In FSM Proxy is defined as an abstract logical component, which:

  • fronts a mesh service process (container or binary running on Kubernetes or a VM)
  • maintains a connection to a proxy control plane (xDS server)
  • continuously receives configuration updates from the proxy control plane (the Pipy Repo implementation) FSM ships out of the box with Pipy reverse-proxy implementation.

(F,G,H) Endpoint

Within the FSM codebase Endpoint is defined as the IP address and port number tuple of a container or a virtual machine, which is hosting a proxy, which is fronting a process, which is a member of a service and as such participates in the service mesh. The service endpoints (F,G,H) are the actual binaries serving traffic for the service (C). An endpoint uniquely identifies a container, binary, or a process. It has an IP address, port number, and belongs to a service. A service can have zero or more endpoints, and each endpoint can have only one sidecar proxy. Since an endpoint must belong to a single service, it follows that an associated proxy must also belong to a single service.

(D) Service TLS certificate

Proxies, fronting endpoints, which form a given service will share the certificate for the given service. This certificate is used to establish mTLS connection with peer proxies fronting endpoints of other services within the service mesh. The service certificate is short-lived. Each service certificate's lifetime will be approximately 48 hours, which eliminates the need for a certificate revocation facility. FSM declares a type ServiceCertificate for these certificates. ServiceCertificate is how this kind of certificate is referred to in the Interfaces section of this document.

(B) Proxy TLS certificate

The proxy TLS certificate is a X.509 certificate issued to each individual proxy, by the Certificate Manager. This kind of certificate is different than the service certificate and is used exclusively for proxy-to-control-plane mTLS communication. Each Pipy proxy will be bootstrapped with a proxy certificate, which will be used for the xDS mTLS communication. This kind of certificate is different than the one issued for service-to-service mTLS communication. FSM declares a type ProxyCertificate for these certificates. We refer to these certificates as ProxyCertificate in the interfaces declarations section of this document. This certificate's Common Name leverages the DNS-1123 standard with the following format: <proxy-UUID>.<service-name>.<service-namespace>. The chosen format allows us to uniquely identify the connected proxy (proxy-UUID) and the namespaced service, which this proxy belongs to (service-name.service-namespace).

(E) Policy

The policy component referenced in the diagram above (E) is any SMI Spec resource referencing the service (C). For instance, TrafficSplit, referencing a services bookstore, and bookstore-v1:

apiVersion: split.smi-spec.io/v1alpha2
kind: TrafficSplit
metadata:
  name: bookstore-traffic-split
spec:
  service: bookstore
  backends:
  - service: bookstore-v1
    weight: 100

Certificate lifetime

The service certificates issued by the Certificate Manager are short-lived certificates, with a validity of approximately 48 hours. The short certificate expiration eliminates the need for an explicit revocation mechanism. A given certificate's expiration will be randomly shortened or extended from the 48 hours, in order to avoid thundering herd problem inflicted on the underlying certificate management system. Proxy certificates, on the other hand, are long-lived certificates.

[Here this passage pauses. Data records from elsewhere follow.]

Lemma delivered_valid pm now (r : Run) :
  now <> 0 -> blank pm = false -> valid r -> rn_Status r = RunWaitingUser ->
  valid (with_updated now (with_clarification pm (rn_ClarificationInterruptID r) (rn_ClarificationExpiresAt r) r)).
Proof.
  intros Hn Hb [V1 V2 V3 V4 V5 V6 V7 V8] Hs. split; try assumption. unfold validate_clarification in *. rewrite Hs in V8.
  change (negb (blank (rn_ClarificationMessageID r)) && negb (blank (rn_ClarificationInterruptID r)) &&
    bool_decide (is_Some (rn_ClarificationExpiresAt r)) = true) in V8.
  cbn [rn_Status rn_ClarificationMessageID rn_ClarificationInterruptID rn_ClarificationExpiresAt with_updated with_clarification].
  rewrite Hs, Hb. apply andb_true_iff in V8 as [[_ V8]%andb_true_iff V9]. by rewrite V8, V9.
Qed.

Lemma row_move_valid c r r' :
  row_move c r r' -> agent_runs_checks r = true -> agent_runs_checks r' = true -> tidy c = true -> clocked c = true ->
  valid (scanAgentRun r) -> valid (scanAgentRun r').
Proof.
  intros Hm Hc Hc' Ht Hk V. pose proof (row_move_method _ _ _ Hm Hc Hc' Ht) as Hr.
  pose proof (checks_counts _ Hc) as (Ha & _ & Hx).
  pose proof (fun Hs => worker_method_valid c _ (scanAgentRun r') Hk V Hs) as Hworker.
  destruct c; cbn in Hm, Hr, Hk; try done; try (apply Hworker; [apply Hm|apply Hr]); go_bool.
  - assert (rn_AttemptCount (scanAgentRun r) < MaxInt64) by (unfold MaxInt32, MaxInt64 in *; cbn; lia).
    destruct Hr as [Hr|Hr]; [by eapply claim_valid|by eapply takeover_valid].
  - apply Hworker; [apply Hm|apply Hr|]. destruct Hm as (_ & _ & _ & Hle & _). unfold MaxContextMessages, MaxInt32 in *. lia.
  - destruct Hr as (Hs & _ & ->). by apply delivered_valid.
  - eapply wait_valid; [done|exact V|apply Hr].
  - eapply resume_valid; [done|exact V|apply Hr].
  - eapply resume_valid; [done|exact V|apply Hr].
  - eapply terminal_valid; [done|exact V|apply Hr].
  - destruct Hr as (_ & _ & Hr). unfold Run_Cancel in Hr. apply bind_Ok in Hr as ([] & _ & Hr). by eapply terminal_valid.
Qed.

(** Only a queued run can be inserted, and it reads back valid. *)
Lemma created_queued run : agent_runs_checks (new_run_row run) = true -> rn_Status run = RunQueued.
Proof.
  unfold agent_runs_checks, run_lease_check, run_clarification_check. intros [[[[Hc Hl]%andb_true_iff Hcl]%andb_true_iff _]%andb_true_iff Hd]%andb_true_iff.
  assert (validStatus (rn_Status run) = true) as Hs by (go_bool; done).
  unfold validStatus in Hs. apply bool_decide_eq_true in Hs. rewrite !elem_of_cons, elem_of_nil in Hs.
  change (rn_Status (new_run_row run)) with (rn_Status run) in *.
  destruct Hs as [? | [E | [E | [E | [E | [E | []]]]]]]; [done|exfalso..]; rewrite E in Hl, Hcl, Hd;
    first [discriminate Hl|discriminate Hcl|discriminate Hd].
Qed.

Lemma created_valid run :
  Run_Validate run = Ok tt -> agent_runs_checks (new_run_row run) = true -> valid (scanAgentRun (new_run_row run)).
Proof.
  intros [V1 V2 V3 V4 V5 V6 V7 V8]%Run_Validate_valid Hc%created_queued.
  split; [exact V1|exact V2|exact V3|exact V4|reflexivity| | |]; unfold Run_IsTerminal, validate_lease, validate_clarification;
    cbn; by rewrite Hc.
Qed.

(** ** Theorems *)


Definition runs_valid (d : AgentDB) : Prop :=
  forall id r, agent_run_rows d !! id = Some r -> Run_Validate (scanAgentRun r) = Ok tt.

Lemma step_valid c d :
  agent_wf d -> tidy c = true -> clocked c = true -> runs_valid d -> runs_valid (agent_step c d).
Proof.
  intros Hw Ht Hk Hv. destruct (agent_step_cases c d) as [->|(d' & -> & Hr)]; [done|]. intros id r.
  destruct (runs_effect _ _ _ _ Hw Hr) as [->|s s' Hs Hm [Hc' _] ->|run _ Hrun Hc _ _ ->]; [apply Hv| |];
    intros [[<- <-]|[_ ?]]%lookup_insert_Some; try (by eapply Hv); apply Run_Validate_valid.
  - eapply row_move_valid; [done|by eapply aw_checks|done|done|done|]. apply Run_Validate_valid. by eapply Hv.
  - by apply created_valid.
Qed.

(** C17: stored runs are valid.  Whatever commands run, with trimmed texts and a running clock, every run
    that the store returns passes [Run.Validate]: a lease exactly while it runs, an end time exactly when
    it has ended, a pending question while it waits, and its counters within their limits. *)
Theorem agent_runs_valid cs d (Hw : agent_wf d) (Hv : runs_valid d)
  (Hcs : forallb (fun c => tidy c && clocked c) cs = true) : runs_valid (agent_steps cs d).
Proof.
  revert d Hw Hv. induction cs as [|c cs IH]; intros d Hw Hv; cbn in *; [done|].
  apply andb_true_iff in Hcs as [[Ht Hk]%andb_true_iff Hcs]. apply IH; [done|by apply agent_step_keeps|by apply step_valid].
Qed.

(** ** Leases and ends *)

Lemma row_stays c d id r :
  agent_wf d -> agent_run_rows d !! id = Some r -> (forall r', ~ row_move c r r') ->
  agent_run_rows (agent_step c d) !! id = Some r.
Proof.
  intros Hw Hk Hno. destruct (agent_step_cases c d) as [->|(d' & -> & Hr)]; [done|].
  destruct (runs_effect _ _ _ _ Hw Hr) as [->|s s' Hs Hm _ ->|run _ _ _ _ Hf ->]; [done| |].
  - rewrite lookup_insert_ne; [done|]. intros E. rewrite E in Hs. assert (s = r) as -> by congruence. by eapply Hno.
  - rewrite lookup_insert_ne; [done|]. intros E. assert (r ∈ rows (agent_run_rows d)) as Hin by (apply elem_of_rows; eauto).
    apply (existsb_false _ _ Hf) in Hin. apply orb_false_iff in Hin as [Hin _]. apply bool_decide_eq_false in Hin. apply Hin.
    by rewrite (aw_key _ Hw _ _ Hk).
Qed.

Lemma row_stays_steps (P : AgentCommand -> Prop) cs d id r :
  agent_wf d -> agent_run_rows d !! id = Some r -> (forall c, c ∈ cs -> P c) ->
  (forall c r', P c -> ~ row_move c r r') -> agent_run_rows (agent_steps cs d) !! id = Some r.
Proof.
  intros Hw Hk Hcs Hno. revert d Hw Hk. induction cs as [|c cs IH]; intros d Hw Hk; cbn; [done|]. apply IH.
  - intros c' Hc'. apply Hcs. by right.
  - by apply agent_step_keeps.
  - apply row_stays; [done|done|]. intros r'. apply Hno, Hcs. by left.
Qed.

(** A command of worker [w] on run [id]. *)
Definition acts_for (w : string) (id : UUID) (c : AgentCommand) : bool :=
  match c with
  | ARenewRunLease id' w' _ _ | AAddContextMessages id' w' _ _ | AAttachTask id' w' _ _ _ | ARetryRun id' w' _ _
  | AMarkRunWaiting id' w' _ _ _ | AFinishRun id' w' _ _ _ _ _ => (id' == id) && (w' == w)
  | _ => false
  end.

(** C18: a lease cannot be stolen.  While the lease of a worker on a run lasts, no command of anybody
    else changes the run, in any order and number: not another claim, not the commands of other
    workers, not a late answer or expiry. *)
Theorem lease_not_stolen cs d id r w e
  (Hw : agent_wf d) (Hk : agent_run_rows d !! id = Some r) (Hs : rn_Status r = RunRunning)
  (Ho : rn_LeaseOwner r = Some w) (He : rn_LeaseExpiresAt r = Some e)
  (Hother : forall c, c ∈ cs -> acts_for w id c = false)
  (Hclock : forall locked w' now l, AClaimRun locked w' now l ∈ cs -> now < e) :
  agent_run_rows (agent_steps cs d) !! id = Some r.
Proof.
  apply (row_stays_steps (fun c => acts_for w id c = false /\ forall locked w' now l, c = AClaimRun locked w' now l -> now < e));
    [done|done| |].
  - intros c Hc. split; [by apply Hother|]. intros locked w' now l ->. by eapply Hclock.
  - pose proof (aw_key _ Hw _ _ Hk) as Hid. assert (RunRunning <> RunWaitingUser) by done. intros c r' [Hact Hcl] Hm. destruct c; cbn in Hm, Hact; try done.
    1: { destruct Hm as (Hc & _). unfold claimable_run in Hc. rewrite Hs, He in Hc. cbn in Hc.
         apply andb_true_iff in Hc as [Hc _]. apply Z.leb_le in Hc. pose proof (Hcl _ _ _ _ eq_refl). lia. }
    all: destruct_and? Hm; unfold held_by in *; destruct_and?; try congruence.
    all: apply andb_false_iff in Hact as [Ha|Ha]; apply bool_decide_eq_false in Ha; congruence.
Qed.

(** The end of a run is final: no sequence of commands changes a run that has succeeded, failed or been
    cancelled. *)
Theorem ended_runs_final cs d id r
  (Hw : agent_wf d) (Hk : agent_run_rows d !! id = Some r) (Ht : Run_IsTerminal (scanAgentRun r) = true) :
  agent_run_rows (agent_steps cs d) !! id = Some r.
Proof.
  apply (row_stays_steps (fun _ => True)); [done|done|done|]. intros c r' _ Hm.
  assert (rn_Status r <> RunQueued /\ rn_Status r <> RunRunning /\ rn_Status r <> RunWaitingUser) as (H1 & H2 & H3).
  { unfold Run_IsTerminal in Ht. cbn in Ht. rewrite !orb_true_iff, !bool_decide_eq_true in Ht.
    by destruct Ht as [[-> | ->] | ->]. }
  destruct c; cbn in Hm; try done; unfold held_by in *; destruct_and? Hm; try done.
  match goal with Hc : claimable_run _ _ _ = true |- _ => unfold claimable_run in Hc end.
  rewrite (bool_decide_eq_false_2 (_ = RunQueued)), (bool_decide_eq_false_2 (_ = RunRunning)) in * by done. done.
Qed.

(** ** Progress *)

(** A new row keeps the references of the old one. *)
Lemma update_run_succeeds (r r' : RunRow) d :
  agent_wf d -> agent_run_rows d !! rn_ID (rn_Head r) = Some r -> rn_Head r' = rn_Head r ->
  rn_CreatedTaskID r' = rn_CreatedTaskID r -> rn_CreatedTaskNumber r' = rn_CreatedTaskNumber r ->
  agent_runs_checks r' = true ->
  update_run r' d = (Ok tt, set_runs (<[rn_ID (rn_Head r) := r']> (agent_run_rows d)) d).
Proof.
  intros Hw Hk Eh Et En Hc. apply update_run_Ok. split; [split; [done|]|by rewrite Eh].
  pose proof (aw_fks _ Hw _ _ Hk) as Hf. pose proof (aw_task _ Hw _ _ Hk) as Hfree.
  unfold run_fks, task_free in *. by rewrite Eh, Et, En.
Qed.

Definition terminal_status (st : RunStatus) : bool := bool_decide (st ∈ [RunSucceeded; RunFailed; RunCancelled]).

(** The constraints of a row that changed in its state, counters, lease and end. *)
Lemma checks_after (r r' : RunRow) :
  agent_runs_checks r = true -> rn_Head r' = rn_Head r -> rn_CreatedTaskID r' = rn_CreatedTaskID r ->
  rn_CreatedTaskNumber r' = rn_CreatedTaskNumber r -> validStatus (rn_Status r') = true -> run_count_checks r' = true ->
  run_lease_check r' = true -> rn_Status r' <> RunWaitingUser ->
  terminal_status (rn_Status r') = present (rn_CompletedAt r') -> agent_runs_checks r' = true.
Proof.
  unfold agent_runs_checks, run_clarification_check. intros Hc -> -> -> -> -> -> Hs Hd.
  unfold terminal_status in Hd. rewrite Hd, (bool_decide_eq_false_2 (_ = RunWaitingUser)) by done.
  apply andb_true_iff in Hc as [[Hc Ht]%andb_true_iff _].
  do 4 apply andb_true_iff in Hc as [Hc _]. rewrite Ht, Hc. by rewrite bool_decide_eq_true_2.
Qed.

Proxy Certificate, Proxy, and Endpoint relationship

  • ProxyCertificate is issued by FSM for a Proxy, which is expected to connect to the proxy control plane sometime in the future. After the certificate is issued, and before the proxy connects to the proxy control plane, the certificate is in the unclaimed state. The state of the certificate changes to claimed after a proxy has connected to the control plane using the certificate.
  • Proxy is the reverse-proxy, which attempts to connect to the proxy control plane; the Proxy may, or may not be allowed to connect to the proxy control plane.
  • Endpoint is fronted by a Proxy, and is a member of a Service. FSM may have discovered endpoints, via the endpoints providers, which belong to a given service, but FSM has not seen any proxies, fronting these endpoints, connect to the proxy control plane yet.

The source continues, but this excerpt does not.